[Stored data]
++++++++++++++++++++

(** The mutable part: the in-memory store, every content written to
    [user_data.json] (newest first) and every request sent (newest first). *)
Record World := {
  user_data : UserData;
  saved : list UserData;
  requests : list Request
}.

Definition set_user_data (d : UserData) (w : World) : World :=
  {| user_data := d; saved := saved w; requests := requests w |}.

(** ** Quota store *)

(** [_save_user_data]: the whole document is dumped to the file. Writes are
    taken to succeed. *)
Definition _save_user_data (data : UserData) (w : World) : World :=
  {| user_data := user_data w; saved := data :: saved w; requests := requests w |}.

(** [_check_reset_data]; [today] is [time.strftime("%Y-%m-%d")]. *)
Definition _check_reset_data (today : str) (w : World) : World :=
  if bool_decide (last_reset_date (user_data w) <> today) then
    let w1 := set_user_data {| last_reset_date := today; users := users (user_data w) |} w in
    let w2 := set_user_data {| last_reset_date := last_reset_date (user_data w1); users := ∅ |} w1 in
    _save_user_data (user_data w2) w2
  else w.

Definition zero_record : QuotaRecord := {| pick := 0; throw := 0 |}.

(** [self.user_data["users"][qq_id] = r] *)
Definition set_user (qq_id : str) (r : QuotaRecord) (w : World) : World :=
  set_user_data {| last_reset_date := last_reset_date (user_data w);
                   users := <[qq_id := r]> (users (user_data w)) |} w.

(** [_get_user_count] *)
Definition _get_user_count (today : str) (qq_id : str) (w : World) : QuotaRecord * World :=
  let w1 := _check_reset_data today w in
  match users (user_data w1) !! qq_id with
  | None =>
    let w2 := set_user qq_id zero_record w1 in
    let w3 := _save_user_data (user_data w2) w2 in
    (zero_record, w3)
  | Some r => (r, w1)
  end.

(** ** Bottle client *)

Definition api_url : str := lit "http://rnrqsj.top/api/a/index.php".

(** The query parameters built by [_call_bottle_api]. *)
Definition build_params (p : Plugin) (action qq_id content : str) (image_url : option str)
  : list (str * str) :=
  [(lit "id", qq_id); (lit "key", api_key p); (lit "type", lit "text")]
  ++ (if bool_decide (action = lit "throw") then
        (if truthy content then [(lit "character", content)] else [])
        ++ (match image_url with
            | Some u => if truthy u then [(lit "url", u)] else []
            | None => []
            end)
      else []).

(** The value the [try] body computes from a 2xx response. *)
Definition parse_response (p : Plugin) (resp : Response) : str :=
  match resp with
  | Body text =>
    let result := strip text in
    if negb (startswith result (lit "错误：")) then result
    else lit "API错误：" ++ slice_from 4 result
  end.

(** The first [except] clause names [aiohttp.ClientTimeout], the settings
    class that [_init_aiohttp_session] instantiates, which is not an
    exception class.  When the [try] body raises, whatever the exception,
    Python refuses to match it against that class and raises a [TypeError]
    with this message there; the clauses after it are never tried. *)
Definition except_clause_error : str :=
  lit "catching classes that do not inherit from BaseException is not allowed".

(** [_call_bottle_api]; [out] is what the network does with the request.
    The request has been issued in either case. *)
Definition _call_bottle_api (p : Plugin) (action qq_id content : str)
    (image_url : option str) (out : Outcome) (w : World) : CallResult * World :=
  let req := {| url := api_url; params := build_params p action qq_id content image_url |} in
  let w1 := {| user_data := user_data w; saved := saved w; requests := req :: requests w |} in
  match out with
  | Responds resp => (Returned (parse_response p resp), w1)
  | Fails _ => (Raised except_clause_error, w1)
  end.

(** [_extract_image_url]: the first image whose URL is an HTTP(S) link. *)
Fixpoint _extract_image_url (msg : list Comp) : option str :=
  match msg with
  | [] => None
  | Image u :: rest =>
    if startswith_any u [lit "http://"; lit "https://"] then Some u
    else _extract_image_url rest
  | _ :: rest => _extract_image_url rest
  end.

(** ** Command handlers

    A handler is an async generator; its value here is the list of results
    it yields together with the world it leaves.  [out] is the outcome of
    the request if the handler gets to send one.  The value is that of a
    handler that runs from its start to its end with no other handler
    scheduled at its awaits; interleaved runs are outside this embedding.
    The [except Exception] clause around each body is what catches the
    exception leaving [_call_bottle_api]; nothing else raises here, the
    store being well typed and file writes taken to succeed. *)

Definition failure_prefixes : list str := [lit "API错误"; lit "请求"; lit "调用"].

(** The reply of the [except Exception] clause of a pick or a throw. *)
Definition operation_failed_text (message : str) : str :=
  lit "❌ 操作失败：" ++ slice_to 30 message ++ lit "...".

(** The loop over [api_result.split("\n")] at the end of [handle_pick]: the
    first line starting with the label decides, then [break]. *)
Fixpoint reply_image (lines : list str) : list Comp :=
  match lines with
  | [] => []
  | line :: rest =>
    if startswith line (lit "图片URL:") then
      match split1 58 line with
      | _ :: v :: _ =>
        let img_url := strip v in
        if bool_decide (img_url <> lit "无")
           && startswith_any img_url [lit "http://"; lit "https://"]
        then [Image img_url] else []
      | _ => []
      end
    else reply_image rest
  end.

Definition pick_limit_text (p : Plugin) : str :=
  lit "今日捡瓶次数已用尽！" ++ nl ++ lit "每日上限：" ++ str_of_Z (daily_pick_limit p)
  ++ lit "次" ++ nl ++ lit "明日0点自动重置".

Definition throw_limit_text (p : Plugin) : str :=
  lit "今日投瓶次数已用尽！" ++ nl ++ lit "每日上限：" ++ str_of_Z (daily_throw_limit p)
  ++ lit "次" ++ nl ++ lit "明日0点自动重置".

Definition throw_validation_text : str :=
  lit "❌ 投放失败：需携带文字内容或图片！" ++ nl ++ lit "示例：" ++ nl
  ++ lit "投漂流瓶 今天天气真好～" ++ nl ++ lit "（发送时可附带图片）".

(** [handle_pick] *)
Definition handle_pick (p : Plugin) (today : str) (out : Outcome)
    (event : AstrMessageEvent) (w : World) : list MessageEventResult * World :=
  let qq_id := get_sender_id event in
  let '(user_count, w1) := _get_user_count today qq_id w in
  if daily_pick_limit p <=? pick user_count then
    ([plain_result (pick_limit_text p)], w1)
  else
    match _call_bottle_api p (lit "pick") qq_id [] (Some []) out w1 with
    | (Raised message, w2) => ([plain_result (operation_failed_text message)], w2)
    | (Returned api_result, w2) =>
      if startswith_any api_result failure_prefixes then
        ([plain_result (lit "❌ 捡瓶失败：" ++ api_result)], w2)
      else
        let user_count' := {| pick := pick user_count + 1; throw := throw user_count |} in
        let w3 := set_user qq_id user_count' w2 in
        let w4 := _save_user_data (user_data w3) w3 in
        let remaining := daily_pick_limit p - pick user_count' in
        let reply_chain :=
          [Plain (lit "✅ 捡到漂流瓶啦！" ++ nl ++ api_result ++ nl ++ nl
                  ++ lit "📊 今日剩余：" ++ str_of_Z remaining ++ lit "次")]
          ++ reply_image (split 10 api_result) in
        ([chain_result reply_chain], w4)
    end.

(** [handle_throw] *)
Definition handle_throw (p : Plugin) (today : str) (out : Outcome)
    (event : AstrMessageEvent) (content : str) (w : World)
  : list MessageEventResult * World :=
  let qq_id := get_sender_id event in
  let '(user_count, w1) := _get_user_count today qq_id w in
  if daily_throw_limit p <=? throw user_count then
    ([plain_result (throw_limit_text p)], w1)
  else
    let image_url := _extract_image_url (message event) in
    if negb (truthy content) && negb (truthy_opt image_url) then
      ([plain_result throw_validation_text], w1)
    else
      match _call_bottle_api p (lit "throw") qq_id content image_url out w1 with
      | (Raised message, w2) => ([plain_result (operation_failed_text message)], w2)
      | (Returned api_result, w2) =>
        if startswith_any api_result failure_prefixes then
          ([plain_result (lit "❌ 投瓶失败：" ++ api_result)], w2)
        else
          let user_count' := {| pick := pick user_count; throw := throw user_count + 1 |} in
          let w3 := set_user qq_id user_count' w2 in
          let w4 := _save_user_data (user_data w3) w3 in
          let remaining := daily_throw_limit p - throw user_count' in
          let reply_chain :=
            [Plain (lit "✅ 漂流瓶投放成功！" ++ nl ++ api_result ++ nl ++ nl
                    ++ lit "📊 今日剩余：" ++ str_of_Z remaining ++ lit "次")]
            ++ (match image_url with
                | Some u => if truthy u then [Plain (nl ++ lit "你投放的图片："); Image u] else []
                | None => []
                end) in
          ([chain_result reply_chain], w4)
      end.

Definition stats_lines (p : Plugin) (user_count : QuotaRecord) : str :=
  lit "✅ 已捡瓶：" ++ str_of_Z (pick user_count) ++ lit "/" ++ str_of_Z (daily_pick_limit p)
  ++ lit "次（剩余" ++ str_of_Z (daily_pick_limit p - pick user_count) ++ lit "）" ++ nl
  ++ lit "✅ 已投瓶：" ++ str_of_Z (throw user_count) ++ lit "/" ++ str_of_Z (daily_throw_limit p)
  ++ lit "次（剩余" ++ str_of_Z (daily_throw_limit p - throw user_count) ++ lit "）".

(** [handle_my_stats] *)
Definition handle_my_stats (p : Plugin) (today : str) (event : AstrMessageEvent) (w : World)
  : list MessageEventResult * World :=
  let qq_id := get_sender_id event in
  let '(user_count, w1) := _get_user_count today qq_id w in
  ([plain_result (lit "📊 你的今日漂流瓶统计" ++ nl ++ stats_lines p user_count ++ nl
                  ++ lit "📌 次数每日0点自动重置～")], w1).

++++++++++++++++++++

▶ Exercise prompt: Start with the first line of the data and print every line exactly. The line containing "(** ** Bottle client *)" is the last one to include.

▶ Answer:
(** The mutable part: the in-memory store, every content written to
    [user_data.json] (newest first) and every request sent (newest first). *)
Record World := {
  user_data : UserData;
  saved : list UserData;
  requests : list Request
}.

Definition set_user_data (d : UserData) (w : World) : World :=
  {| user_data := d; saved := saved w; requests := requests w |}.

(** ** Quota store *)

(** [_save_user_data]: the whole document is dumped to the file. Writes are
    taken to succeed. *)
Definition _save_user_data (data : UserData) (w : World) : World :=
  {| user_data := user_data w; saved := data :: saved w; requests := requests w |}.

(** [_check_reset_data]; [today] is [time.strftime("%Y-%m-%d")]. *)
Definition _check_reset_data (today : str) (w : World) : World :=
  if bool_decide (last_reset_date (user_data w) <> today) then
    let w1 := set_user_data {| last_reset_date := today; users := users (user_data w) |} w in
    let w2 := set_user_data {| last_reset_date := last_reset_date (user_data w1); users := ∅ |} w1 in
    _save_user_data (user_data w2) w2
  else w.

Definition zero_record : QuotaRecord := {| pick := 0; throw := 0 |}.

(** [self.user_data["users"][qq_id] = r] *)
Definition set_user (qq_id : str) (r : QuotaRecord) (w : World) : World :=
  set_user_data {| last_reset_date := last_reset_date (user_data w);
                   users := <[qq_id := r]> (users (user_data w)) |} w.

(** [_get_user_count] *)
Definition _get_user_count (today : str) (qq_id : str) (w : World) : QuotaRecord * World :=
  let w1 := _check_reset_data today w in
  match users (user_data w1) !! qq_id with
  | None =>
    let w2 := set_user qq_id zero_record w1 in
    let w3 := _save_user_data (user_data w2) w2 in
    (zero_record, w3)
  | Some r => (r, w1)
  end.

(** ** Bottle client *)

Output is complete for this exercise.